__WHAT IS NEEDED__: Please set down every entry from the listing below, word for word.

__ENTRIES SUPPLIED__:
Lemma normalize_absolute p :
  starts_with [47] (unified p) = true -> ~ In (bs "..") (lexical p) -> lexical p <> [] ->
  fst (normalize_remote_path p) = 47 :: join_with [47] (lexical p).
Proof.
  intros Ha Hn Hne. unfold normalize_remote_path. fold (unified p). rewrite Ha.
  pose proof (resolve_straight (split_on 47 (unified p)) [] false Hn) as Hr. fold (lexical p) in Hr.
  destruct (resolve_parts (split_on 47 (unified p)) [] false) as [parts b]. cbn [fst app] in Hr. subst parts.
  destruct (lexical p) as [| q ps] eqn:E; [done |]. rewrite <- E in *. clear E.
  pose proof (lexical_components p) as Hc.
  assert (Hj : beq (join_with [47] (lexical p)) [] = false).
  { apply not_true_iff_false. intros H%beq_true. destruct (lexical p) as [| x l]; [done |].
    apply Forall_cons in Hc as [[Hx _] _]. destruct x; [done |]. destruct l; done. }
  rewrite Hj. cbn [andb fst].
  assert (H47 : beq (47 :: join_with [47] (lexical p)) [47] = false).
  { apply not_true_iff_false. intros H%beq_true. injection H as H. rewrite H in Hj. done. }
  rewrite H47. by apply join_keeps_end.
Qed.

Lemma root_strings root :
  In root root_parts -> root <> [] /\ exists rs, In rs SYSTEM_ROOTS /\ 47 :: join_with [47] root = bs rs.
Proof.
  intros H. unfold root_parts in H. cbn [In] in H. split; [by decompose [or] H; subst |].
  destruct H as [<- | [<- | [<- | [<- | [<- | [<- | [<- | [<- | [<- | []]]]]]]]]];
    [exists "/etc"%string | exists "/boot"%string | exists "/bin"%string | exists "/sbin"%string
    | exists "/usr"%string | exists "/lib"%string | exists "/lib64"%string | exists "/var/lib"%string
    | exists "/root"%string]; (split; [cbn; tauto | by vm_compute]).
Qed.

Lemma protected_sensitive p :
  protected p -> is_sensitive_path (fst (normalize_remote_path p)) || snd (normalize_remote_path p) = true.
Proof.
  intros H. apply orb_true_iff. destruct (in_dec (fun a b : list Z => decide (a = b)) (bs "..") (lexical p)) as [Hc | Hc].
  { right. unfold normalize_remote_path. fold (unified p).
    pose proof (resolve_climbs (split_on 47 (unified p)) [] false (or_introl Hc)) as Hr.
    destruct (resolve_parts (split_on 47 (unified p)) [] false) as [parts b]. by cbn in *. }
  left. destruct H as [| (Ha & root & rest & Hin & E)]; [done |].
  destruct (root_strings root Hin) as (Hne & rs & Hrs & Ers).
  rewrite normalize_absolute by (done || by rewrite E; destruct root). rewrite E, join_with_app, app_comm_cons, Ers by done.
  unfold is_sensitive_path.
  assert (Hx : existsb (fun r => beq (bs rs ++ match rest with [] => [] | _ => [47] ++ join_with [47] rest end) (bs r)
     || starts_with (bs r ++ [47]) (bs rs ++ match rest with [] => [] | _ => [47] ++ join_with [47] rest end)) SYSTEM_ROOTS = true).
  { apply existsb_exists. exists rs. split; [done |]. destruct rest as [| q rest].
    - rewrite app_nil_r, beq_refl. done.
    - apply orb_true_iff. right. rewrite app_assoc. apply starts_with_app. }
  rewrite Hx, orb_true_r. done.
Qed.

__WRITTEN ANSWER__:
Lemma normalize_absolute p :
  starts_with [47] (unified p) = true -> ~ In (bs "..") (lexical p) -> lexical p <> [] ->
  fst (normalize_remote_path p) = 47 :: join_with [47] (lexical p).
Proof.
  intros Ha Hn Hne. unfold normalize_remote_path. fold (unified p). rewrite Ha.
  pose proof (resolve_straight (split_on 47 (unified p)) [] false Hn) as Hr. fold (lexical p) in Hr.
  destruct (resolve_parts (split_on 47 (unified p)) [] false) as [parts b]. cbn [fst app] in Hr. subst parts.
  destruct (lexical p) as [| q ps] eqn:E; [done |]. rewrite <- E in *. clear E.
  pose proof (lexical_components p) as Hc.
  assert (Hj : beq (join_with [47] (lexical p)) [] = false).
  { apply not_true_iff_false. intros H%beq_true. destruct (lexical p) as [| x l]; [done |].
    apply Forall_cons in Hc as [[Hx _] _]. destruct x; [done |]. destruct l; done. }
  rewrite Hj. cbn [andb fst].
  assert (H47 : beq (47 :: join_with [47] (lexical p)) [47] = false).
  { apply not_true_iff_false. intros H%beq_true. injection H as H. rewrite H in Hj. done. }
  rewrite H47. by apply join_keeps_end.
Qed.

Lemma root_strings root :
  In root root_parts -> root <> [] /\ exists rs, In rs SYSTEM_ROOTS /\ 47 :: join_with [47] root = bs rs.
Proof.
  intros H. unfold root_parts in H. cbn [In] in H. split; [by decompose [or] H; subst |].
  destruct H as [<- | [<- | [<- | [<- | [<- | [<- | [<- | [<- | [<- | []]]]]]]]]];
    [exists "/etc"%string | exists "/boot"%string | exists "/bin"%string | exists "/sbin"%string
    | exists "/usr"%string | exists "/lib"%string | exists "/lib64"%string | exists "/var/lib"%string
    | exists "/root"%string]; (split; [cbn; tauto | by vm_compute]).
Qed.

Lemma protected_sensitive p :
  protected p -> is_sensitive_path (fst (normalize_remote_path p)) || snd (normalize_remote_path p) = true.
Proof.
  intros H. apply orb_true_iff. destruct (in_dec (fun a b : list Z => decide (a = b)) (bs "..") (lexical p)) as [Hc | Hc].
  { right. unfold normalize_remote_path. fold (unified p).
    pose proof (resolve_climbs (split_on 47 (unified p)) [] false (or_introl Hc)) as Hr.
    destruct (resolve_parts (split_on 47 (unified p)) [] false) as [parts b]. by cbn in *. }
  left. destruct H as [| (Ha & root & rest & Hin & E)]; [done |].
  destruct (root_strings root Hin) as (Hne & rs & Hrs & Ers).
  rewrite normalize_absolute by (done || by rewrite E; destruct root). rewrite E, join_with_app, app_comm_cons, Ers by done.
  unfold is_sensitive_path.
  assert (Hx : existsb (fun r => beq (bs rs ++ match rest with [] => [] | _ => [47] ++ join_with [47] rest end) (bs r)
     || starts_with (bs r ++ [47]) (bs rs ++ match rest with [] => [] | _ => [47] ++ join_with [47] rest end)) SYSTEM_ROOTS = true).
  { apply existsb_exists. exists rs. split; [done |]. destruct rest as [| q rest].
    - rewrite app_nil_r, beq_refl. done.
    - apply orb_true_iff. right. rewrite app_assoc. apply starts_with_app. }
  rewrite Hx, orb_true_r. done.
Qed.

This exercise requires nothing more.